→ **Material provided**

(* ===== verification/_CoqProject ===== *)
-Q . S2P
Prelude.v
Utf8.v
Rtp.v
Rtcp.v
Translator.v
Relay.v
Replay.v
Srtp.v
Srtcp.v
SrtcpGcm.v
Jitter.v
T140.v
Dtmf.v
Base64.v
Bencode.v
Text.v
Crypto.v
Stun.v
Turn.v
StunClient.v
Net.v
Sdes.v
SecureLeg.v
Ice.v
IceText.v
IceAgent.v
TurnAuth.v
TurnServer.v
TurnClient.v
CallFloor.v
RangeCoder.v
RangeStream.v
Codec.v
OpusPacket.v
AmrPayload.v
AmrStream.v
Concealment.v
G711.v
Mixer.v
TextMixer.v
G726.v
Li.v
X3.v
Bridge.v
Reception.v
RoomCodec.v
SeatGate.v
ForwardRoom.v
RoomSafety.v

→ **Exercise brief**
Repeat the material exactly, please, so that each line matches its source.

→ **Response to the task**
(* ===== verification/_CoqProject ===== *)
-Q . S2P
Prelude.v
Utf8.v
Rtp.v
Rtcp.v
Translator.v
Relay.v
Replay.v
Srtp.v
Srtcp.v
SrtcpGcm.v
Jitter.v
T140.v
Dtmf.v
Base64.v
Bencode.v
Text.v
Crypto.v
Stun.v
Turn.v
StunClient.v
Net.v
Sdes.v
SecureLeg.v
Ice.v
IceText.v
IceAgent.v
TurnAuth.v
TurnServer.v
TurnClient.v
CallFloor.v
RangeCoder.v
RangeStream.v
Codec.v
OpusPacket.v
AmrPayload.v
AmrStream.v
Concealment.v
G711.v
Mixer.v
TextMixer.v
G726.v
Li.v
X3.v
Bridge.v
Reception.v
RoomCodec.v
SeatGate.v
ForwardRoom.v
RoomSafety.v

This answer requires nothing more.